Пример 5. Лечебно-профилактическая эффективность биоспорина, получаемого согласно предлагаемому способу из глубинных микробных культур B.subtilis и B. licheniformis, не уступает таковой препарата, изготовленного из бактерий, выращенных поверхностным способом. Example 5. The therapeutic and prophylactic effectiveness of biosporin, obtained according to the proposed method from the deep microbial cultures of B.subtilis and B. licheniformis, is not inferior to that of a drug made from bacteria grown by surface method.

В частности, среди лиц, получивших изготовленный согласно предлагаемому и известному способам биоспорин с профилактической целью (см.табл.4), не регистрировалось заболеваний воздушно- капельными и кишечными инфекциями на протяжении одного месяца после его применения. In particular, among those who received biosporin manufactured according to the proposed and known methods for prophylactic purposes (see table 4), no diseases were recorded by airborne droplets and intestinal infections for one month after its use.

Биоспорин, используемый дополнительно к традиционной комплексной терапии больных среднетяжелой формой дизентерии Флекснера 2а, способствовал более ранней нормализации их субъективного состояния за счет уменьшения метеоризма, исчезновения тянущих болей и урчания в животе. Объективно отмечалось положительное влияние препарата на восстановление состава микрофлоры кишечника у реконвалесцентов (см.табл.5). Biosporin, used in addition to the traditional complex therapy of patients with moderate form of Flexner 2a dysentery, contributed to an earlier normalization of their subjective state by reducing flatulence, the disappearance of pulling pains and rumbling in the abdomen.
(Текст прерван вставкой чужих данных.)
(* ===== verification/PromptQueue.v ===== *)
(** * The prompt queue

    Models [prompt_queue.rs] and [prompt_combine.rs] of
    [crates/codegen/grokptah-agent-bridge/src]: queued follow-ups, steering
    accepted in the middle of a turn and steering handed to the model, their
    versions and the batch that starts a turn.  A [VecDeque] is a list; a new
    entry takes its identifier and its instant as arguments. *)

From S2P Require Import Prelude Text Window Workload.
From stdpp Require Import pretty.
From Stdlib Require Import Ascii.

(** An [anyhow] error is its message. *)
Abbreviation QRes A := (sum string A).

Definition MAX_PROMPT_BYTES : Z := 100000.
Definition LARGE_STEERING_BYTES : Z := 25000.

Record PromptQueueEntry := {
  pe_id : string; pe_version : Z; pe_text : string; pe_kind : string; pe_source : string;
  pe_owner : option string; pe_created_at : DateTime; pe_priority : bool;
}.

#[export] Instance PromptQueueEntry_eq_dec : EqDecision PromptQueueEntry.
Proof. solve_decision. Defined.

Record PromptQueueBatch := { pb_entries : list PromptQueueEntry; pb_text : string }.

Record PromptQueueTakeResult := {
  tr_batch : option PromptQueueBatch; tr_entries : list PromptQueueEntry;
  tr_reservation : option string;
}.

Record PromptQueueClearOutcome := {
  co_queued_cleared : Z; co_steering_cancelled : Z; co_steering_in_flight : Z;
}.

Definition fully_stopped (o : PromptQueueClearOutcome) : bool :=
  bool_decide (co_steering_in_flight o = 0%Z).

Inductive SteeringDisposition := Pending | Queued.

Record SteeringReceipt := {
  sr_entry : PromptQueueEntry; sr_disposition : SteeringDisposition;
  sr_entries : list PromptQueueEntry;
}.

Record SessionPromptQueue := {
  q_queued : list PromptQueueEntry; q_steering : list PromptQueueEntry;
  q_delivering : list PromptQueueEntry;
}.

Definition queue_default : SessionPromptQueue :=
  {| q_queued := []; q_steering := []; q_delivering := [] |}.

(** ** Text *)

Definition clean_prompt (text : string) : QRes string :=
  let text := trim text in
  if decide (text = "") then inl "prompt cannot be empty"
  else if decide (MAX_PROMPT_BYTES < slen text)%Z then
    inl ("prompt exceeds " +:+ pretty MAX_PROMPT_BYTES +:+ " bytes")
  else inr text.

Definition classify_kind (text : string) : string :=
  let text := trim_start text in
  if starts_with "/" text || starts_with "!" text then "command" else "prompt".

(** [char::len_utf8], from the first byte. *)
Definition len_utf8 (c : ascii) : Z :=
  let b := byte_val c in
  if decide (b < 128)%Z then 1%Z else if decide (b < 224)%Z then 2%Z
  else if decide (b < 240)%Z then 3%Z else 4%Z.

(** [str::char_indices]: the offset and the first byte of every character. *)
Fixpoint char_indices (index : Z) (s : string) : list (Z * ascii) :=
  match s with
  | "" => []
  | String c s' =>
      if decide (128 ≤ byte_val c < 192)%Z then char_indices (index + 1)%Z s'
      else (index, c) :: char_indices (index + 1)%Z s'
  end.

Fixpoint take_while {A} (p : A → bool) (l : list A) : list A :=
  match l with
  | [] => []
  | x :: l => if p x then x :: take_while p l else []
  end.

Definition truncation_end (text : string) : Z :=
  match last (take_while (λ ic, bool_decide (ic.1 < LARGE_STEERING_BYTES)%Z) (char_indices 0 text)) with
  | Some (index, c) => (index + len_utf8 c)%Z
  | None => slen text
  end.

Definition format_interjection (text : string) : string :=
  let text :=
    if decide (LARGE_STEERING_BYTES < slen text)%Z then
      string_take (Z.to_nat (truncation_end text)) text +:+ "... [truncated]"
    else text in
  "The user sent a message while you were working:" +:+ String "010"%char "" +:+ "<user_query>"
  +:+ String "010"%char "" +:+ text +:+ String "010"%char "" +:+ "</user_query>".

(** ** Combining *)

Definition TEXT_SEPARATOR : string := String "010"%char (String "010"%char "").

Record CombineGate := {
  cg_id : string; cg_is_plain_prompt : bool; cg_is_synthetic : bool; cg_is_expanded_skill : bool;
  cg_is_bash : bool; cg_has_images : bool; cg_text : string;
}.

Definition can_merge_front (g : CombineGate) : bool :=
  cg_is_plain_prompt g && negb (cg_is_synthetic g) && negb (cg_is_expanded_skill g)
  && negb (cg_is_bash g) && bool_decide (cg_text g ≠ "").

Definition can_merge_follower (g : CombineGate) (skip_ids : list string) : bool :=
  can_merge_front g && negb (cg_has_images g) && bool_decide (cg_id g ∉ skip_ids).

(** The loop over the followers, counting from [n]. *)
Fixpoint count_followers (items : list CombineGate) (skip_ids : list string) (n : nat) : nat :=
  match items with
  | [] => n
  | next :: rest =>
      if can_merge_follower next skip_ids then count_followers rest skip_ids (S n) else n
  end.

Definition combine_prefix_len (items : list CombineGate) (skip_ids : list string) : nat :=
  match items with
  | [] => 0
  | front :: rest => if can_merge_front front then count_followers rest skip_ids 1 else 1
  end.

Definition join_texts (texts : list string) : string :=
  String.concat TEXT_SEPARATOR (filter (λ t, t ≠ "") texts).

Definition is_combined (segs : list string) : bool := bool_decide (2 ≤ length segs).

(** ** Entries *)

Definition entry_new (id : string) (now : DateTime) (text source : string) (priority : bool)
    : QRes PromptQueueEntry :=
  match clean_prompt text with
  | inl e => inl e
  | inr text =>
      inr {| pe_id := id; pe_version := 0; pe_text := text; pe_kind := classify_kind text;
             pe_source := source; pe_owner := Some "desktop"; pe_created_at := now;
             pe_priority := priority |}
  end.

Definition with_owner (e : PromptQueueEntry) (owner : option string) : PromptQueueEntry :=
  {| pe_id := pe_id e; pe_version := pe_version e; pe_text := pe_text e; pe_kind := pe_kind e;
     pe_source := pe_source e; pe_owner := owner; pe_created_at := pe_created_at e;
     pe_priority := pe_priority e |}.

(** [entry.version += 1], in a release build. *)
Definition bump (e : PromptQueueEntry) : PromptQueueEntry :=
  {| pe_id := pe_id e; pe_version := wrapping_add (pe_version e) 1; pe_text := pe_text e;
     pe_kind := pe_kind e; pe_source := pe_source e; pe_owner := pe_owner e;
     pe_created_at := pe_created_at e; pe_priority := pe_priority e |}.

Definition with_source (e : PromptQueueEntry) (source : string) : PromptQueueEntry :=
  {| pe_id := pe_id e; pe_version := pe_version e; pe_text := pe_text e; pe_kind := pe_kind e;
     pe_source := source; pe_owner := pe_owner e; pe_created_at := pe_created_at e;
     pe_priority := pe_priority e |}.

Definition with_priority (e : PromptQueueEntry) : PromptQueueEntry :=
  {| pe_id := pe_id e; pe_version := pe_version e; pe_text := pe_text e; pe_kind := pe_kind e;
     pe_source := pe_source e; pe_owner := pe_owner e; pe_created_at := pe_created_at e;
     pe_priority := true |}.

(** [for entry in entries.rev() { ..; queued.push_front(entry) }]. *)
Definition push_all_front (f : PromptQueueEntry → PromptQueueEntry)
    (entries queued : list PromptQueueEntry) : list PromptQueueEntry :=
  foldl (λ q e, f e :: q) queued (reverse entries).

Definition as_deferred (source : string) (e : PromptQueueEntry) : PromptQueueEntry :=
  bump (with_priority (with_source e source)).

(** ** The queue *)

Definition set_queued (q : SessionPromptQueue) (queued : list PromptQueueEntry) : SessionPromptQueue :=
  {| q_queued := queued; q_steering := q_steering q; q_delivering := q_delivering q |}.

Definition durable_snapshot (q : SessionPromptQueue) : SessionPromptQueue :=
  let queued := push_all_front (as_deferred "steering_deferred") (q_steering q) (q_queued q) in
  let queued := push_all_front (as_deferred "steering_delivery_recovery") (q_delivering q) queued in
  {| q_queued := queued; q_steering := []; q_delivering := [] |}.

Definition queue_list (q : SessionPromptQueue) : list PromptQueueEntry := q_queued q.

Definition add_with_owner (id : string) (now : DateTime) (text source : string) (priority : bool)
    (owner : option string) (q : SessionPromptQueue)
    : QRes (SessionPromptQueue * PromptQueueEntry) :=
  match entry_new id now text source priority with
  | inl e => inl e
  | inr entry =>
      let entry := with_owner entry owner in
      inr (set_queued q (if priority then entry :: q_queued q else q_queued q ++ [entry]), entry)
  end.

Definition queue_add (id : string) (now : DateTime) (text source : string) (priority : bool)
    (q : SessionPromptQueue) : QRes (SessionPromptQueue * PromptQueueEntry) :=
  add_with_owner id now text source priority (Some "desktop") q.

(** [iter().position(|entry| entry.id == id)] with the entry. *)
Definition position (id : string) (l : list PromptQueueEntry) : option (nat * PromptQueueEntry) :=
  list_find (λ e, pe_id e = id) l.

Definition unknown_prompt (id : string) : string := "unknown queued prompt " +:+ id.

Definition stale_version (id : string) (current version : Z) : string :=
  "stale queued prompt version for " +:+ id +:+ ": expected " +:+ pretty current +:+ ", got "
  +:+ pretty version.

Definition edited (e : PromptQueueEntry) (text : string) : PromptQueueEntry :=
  bump {| pe_id := pe_id e; pe_version := pe_version e; pe_text := text;
          pe_kind := classify_kind text; pe_source := pe_source e; pe_owner := pe_owner e;
          pe_created_at := pe_created_at e; pe_priority := pe_priority e |}.

Definition queue_edit (id : string) (version : Z) (text : string) (q : SessionPromptQueue)
    : QRes (SessionPromptQueue * PromptQueueEntry) :=
  match clean_prompt text with
  | inl e => inl e
  | inr text =>
      match position id (q_queued q) with
      | None => inl (unknown_prompt id)
      | Some (index, entry) =>
          if decide (pe_version entry ≠ version) then
            inl (stale_version id (pe_version entry) version)
          else inr (set_queued q (<[index := edited entry text]> (q_queued q)), edited entry text)
      end
  end.

Definition check_version (id : string) (version : Z) (q : SessionPromptQueue) : QRes unit :=
  match position id (q_queued q) with
  | None => inl (unknown_prompt id)
  | Some (_, entry) =>
      if decide (pe_version entry ≠ version) then inl (stale_version id (pe_version entry) version)
      else inr ()
  end.

Definition queue_remove (id : string) (q : SessionPromptQueue)
    : QRes (SessionPromptQueue * PromptQueueEntry) :=
  match position id (q_queued q) with
  | None => inl (unknown_prompt id)
  | Some (index, entry) => inr (set_queued q (delete index (q_queued q)), entry)
  end.

Definition queue_clear (q : SessionPromptQueue) : SessionPromptQueue * PromptQueueClearOutcome :=
  ({| q_queued := []; q_steering := []; q_delivering := q_delivering q |},
   {| co_queued_cleared := Z.of_nat (length (q_queued q));
      co_steering_cancelled := Z.of_nat (length (q_steering q));
      co_steering_in_flight := Z.of_nat (length (q_delivering q)) |}).

(** [range_mut(lo..=hi)] with [version += 1]. *)
Definition bump_range (lo hi : nat) (l : list PromptQueueEntry) : list PromptQueueEntry :=
  imap (λ i e, if decide (lo ≤ i ≤ hi) then bump e else e) l.

Definition move_to (id : string) (to_index : nat) (q : SessionPromptQueue)
    : QRes SessionPromptQueue :=
  match position id (q_queued q) with
  | None => inl (unknown_prompt id)
  | Some (from_index, entry) =>
      let rest := delete from_index (q_queued q) in
      let target := to_index `min` length rest in
      let queued := take target rest ++ entry :: drop target rest in
      if decide (target = from_index) then inr (set_queued q queued)
      else
        let '(lo, hi) :=
          if decide (target < from_index) then (target, from_index) else (from_index, target) in
        inr (set_queued q (bump_range lo hi queued))
  end.

Definition run_next (id : string) (q : SessionPromptQueue)
    : QRes (SessionPromptQueue * PromptQueueEntry) :=
  match queue_remove id q with
  | inl e => inl e
  | inr (q, entry) =>
      let entry := bump (with_priority entry) in
      inr (set_queued q (entry :: q_queued q), entry)
  end.

Definition steer_queued (id : string) (can_inject : bool) (q : SessionPromptQueue)
    : QRes (SessionPromptQueue * SteeringReceipt) :=
  match queue_remove id q with
  | inl e => inl e
  | inr (q, entry) =>
      if can_inject then
        let entry := bump (with_source entry "steer_now") in
        let q := {| q_queued := q_queued q; q_steering := q_steering q ++ [entry];
                    q_delivering := q_delivering q |} in
        inr (q, {| sr_entry := entry; sr_disposition := Pending; sr_entries := queue_list q |})
      else
        let entry := as_deferred "steering_deferred" entry in
        let q := set_queued q (entry :: q_queued q) in
        inr (q, {| sr_entry := entry; sr_disposition := Queued; sr_entries := queue_list q |})
  end.

Definition steer_text_with_owner (id : string) (now : DateTime) (text : string) (can_inject : bool)
    (owner : option string) (q : SessionPromptQueue) : QRes (SessionPromptQueue * SteeringReceipt) :=
  let source := if can_inject then "steer_now" else "steering_deferred" in
  match entry_new id now text source (negb can_inject) with
  | inl e => inl e
  | inr entry =>
      let entry := with_owner entry owner in
      let q :=
        if can_inject then
          {| q_queued := q_queued q; q_steering := q_steering q ++ [entry];
             q_delivering := q_delivering q |}
        else set_queued q (entry :: q_queued q) in
      inr (q, {| sr_entry := entry; sr_disposition := if can_inject then Pending else Queued;
                 sr_entries := queue_list q |})
  end.

Definition steer_text (id : string) (now : DateTime) (text : string) (can_inject : bool)
    (q : SessionPromptQueue) : QRes (SessionPromptQueue * SteeringReceipt) :=
  steer_text_with_owner id now text can_inject (Some "desktop") q.

Definition drain_steering (q : SessionPromptQueue) : SessionPromptQueue * list PromptQueueEntry :=
  ({| q_queued := q_queued q; q_steering := []; q_delivering := q_steering q |}, q_steering q).

Definition defer_pending_steering (q : SessionPromptQueue) : SessionPromptQueue * Z :=
  ({| q_queued := push_all_front (as_deferred "steering_deferred") (q_steering q) (q_queued q);
      q_steering := []; q_delivering := [] |},
   Z.of_nat (length (q_steering q))).

Definition recover_pending_steering (q : SessionPromptQueue) : SessionPromptQueue * Z :=
  let pending := q_delivering q ++ q_steering q in
  ({| q_queued := push_all_front (as_deferred "steering_delivery_recovery") pending (q_queued q);
      q_steering := []; q_delivering := [] |},
   Z.of_nat (length pending)).

(** The gate of one queue row in [take_next]. *)
Definition gate_of (e : PromptQueueEntry) : CombineGate :=
  {| cg_id := pe_id e;
     cg_is_plain_prompt := bool_decide (pe_kind e = "prompt") && negb (pe_priority e);
     cg_is_synthetic := false; cg_is_expanded_skill := false;
     cg_is_bash := bool_decide (pe_kind e = "command") && starts_with "!" (trim_start (pe_text e));
     cg_has_images := false; cg_text := pe_text e |}.

Definition take_next (q : SessionPromptQueue) : SessionPromptQueue * PromptQueueTakeResult :=
  match q_queued q with
  | [] => (q, {| tr_batch := None; tr_entries := []; tr_reservation := None |})
  | _ =>
      let count := combine_prefix_len (gate_of <$> q_queued q) [] `max` 1 in
      let drained := take count (q_queued q) in
      let q' := set_queued q (drop count (q_queued q)) in
      (q', {| tr_batch := Some {| pb_entries := drained; pb_text := join_texts (pe_text <$> drained) |};
              tr_entries := queue_list q'; tr_reservation := None |})
  end.

Definition restore_batch (entries : list PromptQueueEntry) (q : SessionPromptQueue)
    : SessionPromptQueue :=
  set_queued q (push_all_front bump entries (q_queued q)).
Objectively, a positive effect of the drug on the restoration of the intestinal microflora in convalescents was observed (see table 5).

Claims

Способ получения эубиотика биоспорина, представляющий собой посев спорообразующих штаммов Bacillus subtilis ВКПМ В-2335 и Bacillus licheniformis ВКПМ В-2336 в питательные среды, раздельное культивирование, смешивание полученных микробных биомасс, их стабилизацию введением сахарозо-желатиновой среды, асептический розлив в ампулы или флаконы и лиофилизацию, отличающийся тем, что смешиванию подвергают полученные глубинным культивированием микробные биомассы штамма Bacillus subtilis ВКПМ В-2335 на питательной среде с содержанием аминного азота от 0,27 до 0,31 г/дм³ и штамма Bacillus licheniformis ВКПМ В-2336 на питательной среде с содержанием аминного азота от 0,37 до 0,41 г/дм³ или концентрированную биомассу полученных бактерий, при этом сахарозо-желатиновую среду дополнительно обогащают обезжиренным молоком.A method of producing eubiotics biosporin, which is the sowing of spore-forming strains of Bacillus subtilis VKPM B-2335 and Bacillus licheniformis VKPM B-2336 in nutrient media, separate cultivation, mixing the obtained microbial biomass, their stabilization by introducing sucrose-gelatin medium, aseptic filling in ampoules or vials or lyophilization, characterized in that the microbial biomass of the Bacillus subtilis strain VKPM B-2335 obtained by deep cultivation is mixed with nutrient medium containing amine nitrogen from 0.27 to 0.31 g / dm ³ and strain Bacillus licheniformis VKPM B-2336 on a nutrient medium with an amine nitrogen content of 0.37 to 0.41 g / dm ³ or concentrated biomass of the resulting bacteria, while the sucrose-gelatin medium is additionally enriched with skim milk.